—Adam —dijo—, te odio. Te odio por primera vez. Te odio, ¿me oyes? ¡Te odio!
Adam trató de incorporarse, cayó de nuevo, y volvió a intentarlo. Sentado en el suelo, levantó los ojos hacia Kate.
—No me importa —respondió. No me importa lo más mínimo. Se puso de rodillas y descansó con los nudillos apoyados en el suelo. Entonces dijo:
—¿No sabes que te amaba más que a nada en el mundo? Pues así era. Era algo tan fuerte que casi me mató.
—Ya volverás arrastrándote —dijo ella—. Arrastrarás la barriga por el suelo y vendrás a suplicarme.
—¿Quiere usted que le dé con las botas ahora, señorita Kate? —preguntó Ralph.
Ella no respondió.
Adam caminó lentamente hacia la puerta, midiendo con cuidado los pasos, y su mano palpó desmañadamente el quicio de aquélla. Kate lo llamó:
—¡Adam!
Él se volvió lentamente y le sonrió como le hubiera sonreído a un recuerdo. Luego, salió y cerró con suavidad la puerta tras él.
Kate se sentó y se quedó mirando la puerta con una expresión desolada en los ojos.
En el tren de regreso a King City tras su viaje a Salinas, Adam Trask se sentía envuelto por una nube de formas imprecisas, sones y colores. Ningún pensamiento se presentaba a su mente con suficiente claridad.
Estoy convencido de que en lo más profundo de la mente humana existen determinados mecanismos para analizar los problemas y, una vez analizados, rechazarlos y aceptarlos.
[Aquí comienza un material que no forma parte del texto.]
(** C2, where the code departs from it: at a title that is not a string
    the in-flight mark is never released. Of two calls for one key, the
    one scheduled first marks the key and then raises on the title,
    before the [try]; the other finds the mark and returns. Both have
    settled, nothing has been uploaded, no record has been written, and
    the key is still marked. *)
Theorem single_flight_mark_outlives_crash (cfg : Config) (a0 a1 : ArchiveArgs)
    (env0 env1 : ArchiveEnv) (w : World) (sch : list bool) (first : bool) :
  let s0 := {| task0 := spawn a0 env0; task1 := spawn a1 env1; world := w |} in
  let s := run_schedule cfg sch s0 in
  archive_key a0 = archive_key a1 ->
  archive_key a0 ∉ PROCESSING_SET w ->
  head sch = Some first ->
  is_str (a_title (if first then a1 else a0)) = false ->
  negb first ∈ sch ->
  settled (t_pc (task0 s)) = true ∧ settled (t_pc (task1 s)) = true
  ∧ (∃ e, t_pc (task_of first s) = Crashed e)
  ∧ t_pc (task_of (negb first) s) = Done
  ∧ channel (world s) = channel w
  ∧ mongo_ops (world s) = mongo_ops w
  ∧ cache (world s) = cache w
  ∧ archive_key a0 ∈ PROCESSING_SET (world s).
Proof.
  intros s0 s Hkey Hfree Hhead Hstr Hother.
  destruct sch as [|c sch]; [done |]. injection Hhead as ->.
  apply elem_of_cons in Hother as [Hother|Hother]; [by destruct first |].
  assert (s = run_schedule cfg sch (sys_step cfg first s0)) as Hs by done.
  clearbody s. subst s.
  set (a := if first then a1 else a0) in *.
  assert (archive_key a = archive_key a0) as Ha by (subst a; by destruct first).
  destruct (task_step_crash cfg a (if first then env1 else env0) w)
    as (e & _ & Hstep); [by rewrite Ha | done |].
  destruct (sys_step_same cfg first s0) as [Hsame Hworld].
  pose proof (sys_step_other cfg first s0) as Hoth.
  assert (task_of first s0 = spawn a (if first then env1 else env0)) as Hme
    by (subst a; by destruct first).
  rewrite Hme in Hsame, Hworld. cbn [spawn t_args t_env t_pc] in Hsame, Hworld.
  change (world s0) with w in Hworld, Hsame.
  rewrite Hstep in Hsame, Hworld. cbn [fst snd] in Hsame, Hworld.
  destruct (crashed_run cfg (archive_key a0) first e sch (sys_step cfg first s0))
    as (Hr & _ & Hdone & _ & Hproc & Hchan & Hops & Hcache & _).
  - rewrite Hoth. by destruct first.
  - by rewrite Hsame.
  - rewrite Hoth. by destruct first.
  - rewrite Hworld, <- Ha. cbn. apply marked_after_add.
  - specialize (Hdone Hother).
    rewrite Hworld in Hproc, Hchan, Hops, Hcache. cbn in Hproc, Hchan, Hops, Hcache.
    set (s := run_schedule cfg sch (sys_step cfg first s0)) in *.
    assert (t_pc (task_of (negb first) s) = Done) as Hd
      by (by destruct (t_pc (task_of (negb first) s))).
    split_and!.
    + destruct first; cbn [task_of negb] in *; [by rewrite Hd | by rewrite Hr].
    + destruct first; cbn [task_of negb] in *; [by rewrite Hr | by rewrite Hd].
    + by exists e.
    + done.
    + done.
    + done.
    + done.
    + rewrite Hproc, <- Ha. apply marked_after_add.
Qed.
En ocasiones, tales mecanismos se relacionan con facetas que el propio individuo ignora poseer. Con cuánta frecuencia nos vamos a dormir preocupados y doloridos, sin saber las causas, y a la mañana siguiente lo vemos todo claro y radiante, como resultado, tal vez, de ese oscuro razonamiento. Cuántas mañanas nos levantamos con la sangre burbujeante de gozo y el pecho rebosando alegría, sin que haya nada en nuestros pensamientos que pueda justificarlo o causarlo.
El entierro de Samuel y la entrevista con Kate deberían haber entristecido y amargado a Adam, pero no lo hicieron. De aquellas horas dolorosas y grises surgió un éxtasis. Se sentía joven, libre y lleno de júbilo. Se apeó del tren en King City y, en vez de ir a las cocheras donde le guardaban la calesa y el caballo, se dirigió al nuevo garaje de Will Hamilton.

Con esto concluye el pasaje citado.